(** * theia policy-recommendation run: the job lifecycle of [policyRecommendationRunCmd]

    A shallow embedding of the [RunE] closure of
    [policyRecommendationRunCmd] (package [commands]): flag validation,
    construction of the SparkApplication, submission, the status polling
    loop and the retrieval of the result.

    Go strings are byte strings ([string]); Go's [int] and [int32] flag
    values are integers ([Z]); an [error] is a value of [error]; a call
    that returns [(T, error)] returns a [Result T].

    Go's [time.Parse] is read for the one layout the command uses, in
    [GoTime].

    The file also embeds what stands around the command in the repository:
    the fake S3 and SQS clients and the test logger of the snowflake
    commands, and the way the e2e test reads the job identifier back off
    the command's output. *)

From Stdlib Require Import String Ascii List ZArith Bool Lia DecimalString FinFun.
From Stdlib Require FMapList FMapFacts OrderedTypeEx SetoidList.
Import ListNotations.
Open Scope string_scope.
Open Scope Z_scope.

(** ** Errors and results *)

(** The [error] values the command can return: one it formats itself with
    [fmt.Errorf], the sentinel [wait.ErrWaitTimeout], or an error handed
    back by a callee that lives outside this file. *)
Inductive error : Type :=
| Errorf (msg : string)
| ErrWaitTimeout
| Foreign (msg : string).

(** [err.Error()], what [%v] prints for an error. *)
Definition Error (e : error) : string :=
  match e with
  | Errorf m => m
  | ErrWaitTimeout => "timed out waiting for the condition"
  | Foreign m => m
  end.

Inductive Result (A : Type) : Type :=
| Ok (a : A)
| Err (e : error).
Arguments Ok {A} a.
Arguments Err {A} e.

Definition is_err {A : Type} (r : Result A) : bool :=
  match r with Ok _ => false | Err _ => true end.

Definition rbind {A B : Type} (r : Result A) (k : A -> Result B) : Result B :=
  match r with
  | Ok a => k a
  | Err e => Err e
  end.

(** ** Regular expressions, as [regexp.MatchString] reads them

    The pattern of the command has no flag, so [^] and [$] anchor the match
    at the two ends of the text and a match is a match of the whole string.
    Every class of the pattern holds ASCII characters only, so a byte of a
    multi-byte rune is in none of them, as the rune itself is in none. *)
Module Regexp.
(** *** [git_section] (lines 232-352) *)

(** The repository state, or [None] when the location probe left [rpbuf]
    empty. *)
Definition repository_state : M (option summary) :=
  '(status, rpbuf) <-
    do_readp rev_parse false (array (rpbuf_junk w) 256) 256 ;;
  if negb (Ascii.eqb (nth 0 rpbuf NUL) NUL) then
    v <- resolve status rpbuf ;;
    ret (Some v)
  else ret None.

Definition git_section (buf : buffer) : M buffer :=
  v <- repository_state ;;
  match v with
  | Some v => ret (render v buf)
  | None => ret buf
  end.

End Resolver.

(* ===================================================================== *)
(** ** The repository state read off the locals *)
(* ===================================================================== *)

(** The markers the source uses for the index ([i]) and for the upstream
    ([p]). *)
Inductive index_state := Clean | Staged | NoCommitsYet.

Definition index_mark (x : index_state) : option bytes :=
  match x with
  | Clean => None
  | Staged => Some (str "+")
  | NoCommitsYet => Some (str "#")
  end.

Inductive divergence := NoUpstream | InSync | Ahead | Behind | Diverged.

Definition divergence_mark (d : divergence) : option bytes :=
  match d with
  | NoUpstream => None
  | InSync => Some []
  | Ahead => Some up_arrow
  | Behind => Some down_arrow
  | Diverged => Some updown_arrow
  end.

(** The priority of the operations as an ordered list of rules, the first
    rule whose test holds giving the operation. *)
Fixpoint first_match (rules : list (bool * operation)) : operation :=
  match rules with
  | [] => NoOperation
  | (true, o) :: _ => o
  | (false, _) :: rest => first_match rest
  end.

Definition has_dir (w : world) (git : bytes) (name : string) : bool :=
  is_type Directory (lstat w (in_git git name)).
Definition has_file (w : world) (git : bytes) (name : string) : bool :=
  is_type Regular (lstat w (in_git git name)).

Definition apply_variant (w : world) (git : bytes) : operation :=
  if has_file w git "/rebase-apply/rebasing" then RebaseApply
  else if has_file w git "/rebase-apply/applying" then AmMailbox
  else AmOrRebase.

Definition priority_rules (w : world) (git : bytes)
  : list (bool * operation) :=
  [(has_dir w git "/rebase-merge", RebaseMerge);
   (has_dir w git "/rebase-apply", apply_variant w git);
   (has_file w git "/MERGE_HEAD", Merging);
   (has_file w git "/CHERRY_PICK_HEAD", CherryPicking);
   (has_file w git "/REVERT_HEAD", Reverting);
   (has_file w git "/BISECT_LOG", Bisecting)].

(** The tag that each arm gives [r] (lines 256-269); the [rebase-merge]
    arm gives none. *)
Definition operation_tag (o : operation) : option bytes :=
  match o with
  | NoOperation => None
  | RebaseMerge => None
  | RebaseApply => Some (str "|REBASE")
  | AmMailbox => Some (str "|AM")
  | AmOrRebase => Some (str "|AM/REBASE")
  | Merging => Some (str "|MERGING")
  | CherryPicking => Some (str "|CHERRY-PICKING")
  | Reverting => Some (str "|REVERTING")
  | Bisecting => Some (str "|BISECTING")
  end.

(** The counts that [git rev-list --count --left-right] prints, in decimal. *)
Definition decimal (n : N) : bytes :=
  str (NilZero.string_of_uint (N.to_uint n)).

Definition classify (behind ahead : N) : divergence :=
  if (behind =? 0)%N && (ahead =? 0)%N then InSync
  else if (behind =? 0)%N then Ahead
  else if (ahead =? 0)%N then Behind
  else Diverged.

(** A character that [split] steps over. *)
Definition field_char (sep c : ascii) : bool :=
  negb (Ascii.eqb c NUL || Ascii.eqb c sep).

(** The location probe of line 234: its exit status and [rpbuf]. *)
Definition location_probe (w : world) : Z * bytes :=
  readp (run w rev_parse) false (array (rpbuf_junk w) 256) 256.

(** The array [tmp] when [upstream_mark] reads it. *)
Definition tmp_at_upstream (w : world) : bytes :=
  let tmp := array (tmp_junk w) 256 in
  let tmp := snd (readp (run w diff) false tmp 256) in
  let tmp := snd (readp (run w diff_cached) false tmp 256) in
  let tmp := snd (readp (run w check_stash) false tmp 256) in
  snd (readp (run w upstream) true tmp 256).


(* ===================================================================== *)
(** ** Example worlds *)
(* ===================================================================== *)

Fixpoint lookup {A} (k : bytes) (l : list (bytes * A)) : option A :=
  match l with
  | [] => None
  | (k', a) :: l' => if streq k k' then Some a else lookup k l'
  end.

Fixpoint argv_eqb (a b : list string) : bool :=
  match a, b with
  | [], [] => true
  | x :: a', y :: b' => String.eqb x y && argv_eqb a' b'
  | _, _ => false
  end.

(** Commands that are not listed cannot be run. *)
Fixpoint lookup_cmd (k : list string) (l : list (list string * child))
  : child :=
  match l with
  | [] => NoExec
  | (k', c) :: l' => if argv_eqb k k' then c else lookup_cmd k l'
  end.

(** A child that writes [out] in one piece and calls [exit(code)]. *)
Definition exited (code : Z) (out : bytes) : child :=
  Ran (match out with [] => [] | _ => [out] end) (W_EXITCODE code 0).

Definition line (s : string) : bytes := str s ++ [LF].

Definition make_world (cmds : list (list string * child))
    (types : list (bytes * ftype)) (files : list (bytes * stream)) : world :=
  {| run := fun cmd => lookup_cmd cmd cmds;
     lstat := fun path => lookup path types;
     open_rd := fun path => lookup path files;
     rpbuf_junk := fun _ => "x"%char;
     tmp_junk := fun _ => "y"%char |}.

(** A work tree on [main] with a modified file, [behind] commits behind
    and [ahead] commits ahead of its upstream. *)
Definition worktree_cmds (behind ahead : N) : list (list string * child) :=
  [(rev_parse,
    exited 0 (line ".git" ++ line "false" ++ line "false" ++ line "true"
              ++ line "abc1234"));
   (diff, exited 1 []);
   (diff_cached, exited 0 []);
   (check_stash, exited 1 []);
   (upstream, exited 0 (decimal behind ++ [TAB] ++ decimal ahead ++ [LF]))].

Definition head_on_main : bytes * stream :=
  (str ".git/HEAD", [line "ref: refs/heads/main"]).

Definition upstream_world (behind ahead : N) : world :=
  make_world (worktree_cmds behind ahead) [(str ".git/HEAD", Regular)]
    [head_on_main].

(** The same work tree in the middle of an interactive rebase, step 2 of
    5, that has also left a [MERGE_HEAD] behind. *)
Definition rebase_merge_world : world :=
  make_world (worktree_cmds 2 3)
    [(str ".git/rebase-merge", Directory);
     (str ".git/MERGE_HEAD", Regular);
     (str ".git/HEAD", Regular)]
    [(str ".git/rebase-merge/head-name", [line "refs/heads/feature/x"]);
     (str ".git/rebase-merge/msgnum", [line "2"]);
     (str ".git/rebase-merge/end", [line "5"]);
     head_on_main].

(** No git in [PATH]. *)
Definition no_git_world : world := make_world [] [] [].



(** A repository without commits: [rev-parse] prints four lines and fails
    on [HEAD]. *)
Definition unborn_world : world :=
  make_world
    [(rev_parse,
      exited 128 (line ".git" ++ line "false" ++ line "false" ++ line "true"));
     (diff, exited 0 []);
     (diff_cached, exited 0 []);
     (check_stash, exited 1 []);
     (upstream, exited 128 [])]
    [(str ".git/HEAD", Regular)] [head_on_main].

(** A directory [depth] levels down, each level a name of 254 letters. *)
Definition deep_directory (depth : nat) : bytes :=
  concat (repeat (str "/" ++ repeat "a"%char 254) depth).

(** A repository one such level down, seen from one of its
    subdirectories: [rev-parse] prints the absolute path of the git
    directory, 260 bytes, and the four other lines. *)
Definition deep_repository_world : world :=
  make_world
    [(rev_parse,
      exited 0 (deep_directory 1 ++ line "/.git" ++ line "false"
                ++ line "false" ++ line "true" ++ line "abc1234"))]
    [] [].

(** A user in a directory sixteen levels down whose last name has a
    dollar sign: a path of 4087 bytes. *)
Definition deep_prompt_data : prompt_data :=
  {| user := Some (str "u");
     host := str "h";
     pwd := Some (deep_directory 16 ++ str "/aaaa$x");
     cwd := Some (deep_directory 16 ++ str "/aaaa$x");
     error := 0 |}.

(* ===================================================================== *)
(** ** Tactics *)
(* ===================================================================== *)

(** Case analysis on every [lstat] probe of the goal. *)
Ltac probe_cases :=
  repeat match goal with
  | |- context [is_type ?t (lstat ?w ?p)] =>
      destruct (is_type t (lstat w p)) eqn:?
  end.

........

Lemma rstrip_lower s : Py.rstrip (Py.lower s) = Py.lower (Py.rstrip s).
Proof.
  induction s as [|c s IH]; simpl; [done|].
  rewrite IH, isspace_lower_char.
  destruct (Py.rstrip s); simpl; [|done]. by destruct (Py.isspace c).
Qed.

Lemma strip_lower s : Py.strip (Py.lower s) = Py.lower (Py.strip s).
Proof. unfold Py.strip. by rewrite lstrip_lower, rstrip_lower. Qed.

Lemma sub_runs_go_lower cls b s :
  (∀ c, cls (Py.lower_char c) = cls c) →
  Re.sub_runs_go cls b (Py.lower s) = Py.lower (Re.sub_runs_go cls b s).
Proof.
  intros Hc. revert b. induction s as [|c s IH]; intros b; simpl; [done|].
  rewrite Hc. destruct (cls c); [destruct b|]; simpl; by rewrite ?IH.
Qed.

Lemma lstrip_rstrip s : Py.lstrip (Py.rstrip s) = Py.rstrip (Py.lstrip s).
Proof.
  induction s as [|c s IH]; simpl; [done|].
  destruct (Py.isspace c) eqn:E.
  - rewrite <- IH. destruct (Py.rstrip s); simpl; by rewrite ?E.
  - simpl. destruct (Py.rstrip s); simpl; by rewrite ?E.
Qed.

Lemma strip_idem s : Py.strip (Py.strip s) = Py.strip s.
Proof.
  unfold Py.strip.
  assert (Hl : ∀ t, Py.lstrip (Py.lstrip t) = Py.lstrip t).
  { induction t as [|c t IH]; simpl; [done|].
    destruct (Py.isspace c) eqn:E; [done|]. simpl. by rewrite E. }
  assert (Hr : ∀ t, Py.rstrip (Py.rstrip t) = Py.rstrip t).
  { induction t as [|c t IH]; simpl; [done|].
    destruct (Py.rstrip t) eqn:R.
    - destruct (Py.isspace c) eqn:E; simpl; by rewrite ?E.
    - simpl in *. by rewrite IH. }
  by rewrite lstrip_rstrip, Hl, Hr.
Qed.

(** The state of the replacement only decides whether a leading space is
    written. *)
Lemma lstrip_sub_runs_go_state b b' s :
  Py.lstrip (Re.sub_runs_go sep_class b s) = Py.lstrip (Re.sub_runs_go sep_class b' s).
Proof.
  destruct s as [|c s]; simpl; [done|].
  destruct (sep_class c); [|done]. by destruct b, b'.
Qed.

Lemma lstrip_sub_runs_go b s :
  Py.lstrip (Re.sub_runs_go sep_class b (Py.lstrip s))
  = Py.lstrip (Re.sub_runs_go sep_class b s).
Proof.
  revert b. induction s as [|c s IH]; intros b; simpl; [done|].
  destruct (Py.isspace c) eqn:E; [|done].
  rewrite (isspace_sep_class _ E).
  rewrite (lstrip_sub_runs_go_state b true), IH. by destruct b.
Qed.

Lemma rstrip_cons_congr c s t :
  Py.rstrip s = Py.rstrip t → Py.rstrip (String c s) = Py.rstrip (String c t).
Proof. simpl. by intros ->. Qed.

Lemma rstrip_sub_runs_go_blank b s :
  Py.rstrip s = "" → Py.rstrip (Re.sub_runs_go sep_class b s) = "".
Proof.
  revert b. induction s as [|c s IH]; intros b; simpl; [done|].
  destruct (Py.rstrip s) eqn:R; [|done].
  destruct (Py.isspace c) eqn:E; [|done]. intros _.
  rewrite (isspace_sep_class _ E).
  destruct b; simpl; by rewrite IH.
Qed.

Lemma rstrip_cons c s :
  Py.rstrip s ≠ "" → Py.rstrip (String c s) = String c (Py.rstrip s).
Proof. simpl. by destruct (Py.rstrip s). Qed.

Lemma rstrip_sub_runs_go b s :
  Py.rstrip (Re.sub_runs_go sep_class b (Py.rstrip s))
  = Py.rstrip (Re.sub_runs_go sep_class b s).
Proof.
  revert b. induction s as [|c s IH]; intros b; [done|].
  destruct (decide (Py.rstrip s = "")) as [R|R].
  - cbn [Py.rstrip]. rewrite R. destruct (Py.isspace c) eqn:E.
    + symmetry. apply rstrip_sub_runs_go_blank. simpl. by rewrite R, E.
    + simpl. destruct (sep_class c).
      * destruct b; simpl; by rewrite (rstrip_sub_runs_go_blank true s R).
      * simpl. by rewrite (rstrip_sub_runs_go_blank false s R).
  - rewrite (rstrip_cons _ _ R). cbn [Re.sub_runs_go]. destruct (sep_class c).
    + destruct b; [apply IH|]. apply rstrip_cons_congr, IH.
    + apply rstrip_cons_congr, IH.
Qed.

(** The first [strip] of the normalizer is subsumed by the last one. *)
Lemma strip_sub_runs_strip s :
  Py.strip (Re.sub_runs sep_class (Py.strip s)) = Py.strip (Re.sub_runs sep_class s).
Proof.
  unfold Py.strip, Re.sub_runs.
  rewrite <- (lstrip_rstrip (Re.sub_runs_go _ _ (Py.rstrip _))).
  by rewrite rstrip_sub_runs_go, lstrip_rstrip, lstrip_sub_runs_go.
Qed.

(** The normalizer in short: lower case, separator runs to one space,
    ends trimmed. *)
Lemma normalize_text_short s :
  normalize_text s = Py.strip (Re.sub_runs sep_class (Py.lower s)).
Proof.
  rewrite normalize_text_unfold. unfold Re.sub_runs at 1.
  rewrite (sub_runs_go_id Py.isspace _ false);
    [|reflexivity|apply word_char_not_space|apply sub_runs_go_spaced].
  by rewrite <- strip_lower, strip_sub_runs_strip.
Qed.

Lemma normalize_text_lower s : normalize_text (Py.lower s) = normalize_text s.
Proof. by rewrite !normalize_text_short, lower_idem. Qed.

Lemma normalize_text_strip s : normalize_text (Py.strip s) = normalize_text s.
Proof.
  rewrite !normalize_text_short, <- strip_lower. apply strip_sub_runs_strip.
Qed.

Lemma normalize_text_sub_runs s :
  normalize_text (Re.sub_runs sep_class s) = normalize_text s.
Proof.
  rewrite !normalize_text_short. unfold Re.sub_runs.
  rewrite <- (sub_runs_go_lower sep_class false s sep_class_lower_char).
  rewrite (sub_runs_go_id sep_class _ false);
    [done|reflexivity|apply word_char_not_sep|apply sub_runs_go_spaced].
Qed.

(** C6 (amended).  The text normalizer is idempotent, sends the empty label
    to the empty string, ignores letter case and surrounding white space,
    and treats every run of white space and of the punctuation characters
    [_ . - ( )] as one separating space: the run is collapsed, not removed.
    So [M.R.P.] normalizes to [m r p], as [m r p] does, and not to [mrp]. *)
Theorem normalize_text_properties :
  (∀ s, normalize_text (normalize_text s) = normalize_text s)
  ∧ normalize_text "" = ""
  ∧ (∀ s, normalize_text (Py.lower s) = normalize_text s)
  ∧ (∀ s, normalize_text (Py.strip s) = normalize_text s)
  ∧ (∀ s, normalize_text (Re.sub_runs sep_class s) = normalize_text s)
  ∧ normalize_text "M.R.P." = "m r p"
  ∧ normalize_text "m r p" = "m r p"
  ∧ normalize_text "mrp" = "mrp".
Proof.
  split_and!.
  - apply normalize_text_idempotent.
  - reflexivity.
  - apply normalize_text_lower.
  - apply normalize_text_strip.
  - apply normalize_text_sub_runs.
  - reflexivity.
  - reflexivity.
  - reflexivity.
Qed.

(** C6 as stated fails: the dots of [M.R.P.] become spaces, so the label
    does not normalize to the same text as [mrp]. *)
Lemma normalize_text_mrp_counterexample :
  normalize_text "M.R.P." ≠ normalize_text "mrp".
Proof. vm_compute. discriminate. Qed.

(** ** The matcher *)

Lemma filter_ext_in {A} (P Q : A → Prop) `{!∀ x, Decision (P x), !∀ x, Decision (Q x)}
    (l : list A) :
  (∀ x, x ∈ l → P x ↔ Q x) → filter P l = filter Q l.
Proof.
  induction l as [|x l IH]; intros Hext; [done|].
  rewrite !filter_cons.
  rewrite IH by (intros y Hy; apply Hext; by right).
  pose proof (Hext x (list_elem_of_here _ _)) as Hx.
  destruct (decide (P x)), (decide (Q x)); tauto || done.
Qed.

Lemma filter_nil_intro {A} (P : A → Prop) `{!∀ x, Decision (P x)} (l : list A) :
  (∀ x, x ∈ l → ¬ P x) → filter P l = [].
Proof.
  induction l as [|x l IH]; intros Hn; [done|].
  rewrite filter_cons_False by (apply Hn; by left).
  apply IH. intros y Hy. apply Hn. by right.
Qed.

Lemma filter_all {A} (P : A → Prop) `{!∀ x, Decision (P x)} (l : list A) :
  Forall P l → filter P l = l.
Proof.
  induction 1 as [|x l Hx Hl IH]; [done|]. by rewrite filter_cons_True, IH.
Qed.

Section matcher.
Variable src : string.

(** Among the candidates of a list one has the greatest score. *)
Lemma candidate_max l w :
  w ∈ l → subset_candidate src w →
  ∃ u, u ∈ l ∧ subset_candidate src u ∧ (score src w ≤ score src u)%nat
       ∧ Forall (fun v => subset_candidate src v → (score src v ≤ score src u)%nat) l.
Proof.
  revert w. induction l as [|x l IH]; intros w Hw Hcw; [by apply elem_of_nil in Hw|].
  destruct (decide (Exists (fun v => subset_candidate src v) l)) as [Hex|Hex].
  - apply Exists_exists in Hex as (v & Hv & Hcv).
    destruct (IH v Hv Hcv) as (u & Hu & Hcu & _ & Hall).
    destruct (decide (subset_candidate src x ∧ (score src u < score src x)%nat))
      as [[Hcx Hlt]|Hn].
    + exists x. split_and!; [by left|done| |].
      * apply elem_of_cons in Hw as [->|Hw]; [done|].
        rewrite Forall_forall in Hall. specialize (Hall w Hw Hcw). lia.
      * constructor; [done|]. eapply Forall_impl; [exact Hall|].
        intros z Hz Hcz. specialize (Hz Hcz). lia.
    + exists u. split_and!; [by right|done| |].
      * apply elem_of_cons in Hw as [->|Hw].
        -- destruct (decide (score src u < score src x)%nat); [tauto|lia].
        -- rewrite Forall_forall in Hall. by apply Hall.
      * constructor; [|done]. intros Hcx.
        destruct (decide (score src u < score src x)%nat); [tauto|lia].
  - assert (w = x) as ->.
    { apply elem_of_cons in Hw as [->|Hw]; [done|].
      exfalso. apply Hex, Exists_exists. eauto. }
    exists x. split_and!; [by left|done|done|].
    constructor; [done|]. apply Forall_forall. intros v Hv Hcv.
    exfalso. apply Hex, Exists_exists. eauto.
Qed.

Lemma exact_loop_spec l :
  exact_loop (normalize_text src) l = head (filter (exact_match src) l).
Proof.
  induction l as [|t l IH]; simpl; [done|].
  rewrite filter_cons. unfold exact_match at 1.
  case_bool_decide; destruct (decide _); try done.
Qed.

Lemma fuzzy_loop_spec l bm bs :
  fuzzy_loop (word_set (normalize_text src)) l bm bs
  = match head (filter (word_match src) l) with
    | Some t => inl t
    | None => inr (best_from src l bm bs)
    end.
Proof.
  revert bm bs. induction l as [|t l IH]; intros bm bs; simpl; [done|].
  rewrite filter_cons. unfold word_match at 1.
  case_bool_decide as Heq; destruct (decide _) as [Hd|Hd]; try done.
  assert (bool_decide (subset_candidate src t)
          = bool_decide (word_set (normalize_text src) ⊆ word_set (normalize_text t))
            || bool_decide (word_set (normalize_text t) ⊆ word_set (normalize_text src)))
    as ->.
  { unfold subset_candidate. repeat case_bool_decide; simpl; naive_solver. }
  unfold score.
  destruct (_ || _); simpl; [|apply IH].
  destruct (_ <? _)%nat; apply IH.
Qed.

........

◆ Requirement:
Find where the line with "(** * theia" sits in the material above, then copy exactly from it through the line with "[fmt.Errorf], the sentinel". Add no other line.

◆ Exercise output:
(** * theia policy-recommendation run: the job lifecycle of [policyRecommendationRunCmd]

    A shallow embedding of the [RunE] closure of
    [policyRecommendationRunCmd] (package [commands]): flag validation,
    construction of the SparkApplication, submission, the status polling
    loop and the retrieval of the result.

    Go strings are byte strings ([string]); Go's [int] and [int32] flag
    values are integers ([Z]); an [error] is a value of [error]; a call
    that returns [(T, error)] returns a [Result T].

    Go's [time.Parse] is read for the one layout the command uses, in
    [GoTime].

    The file also embeds what stands around the command in the repository:
    the fake S3 and SQS clients and the test logger of the snowflake
    commands, and the way the e2e test reads the job identifier back off
    the command's output. *)

From Stdlib Require Import String Ascii List ZArith Bool Lia DecimalString FinFun.
From Stdlib Require FMapList FMapFacts OrderedTypeEx SetoidList.
Import ListNotations.
Open Scope string_scope.
Open Scope Z_scope.

(** ** Errors and results *)

(** The [error] values the command can return: one it formats itself with
    [fmt.Errorf], the sentinel [wait.ErrWaitTimeout], or an error handed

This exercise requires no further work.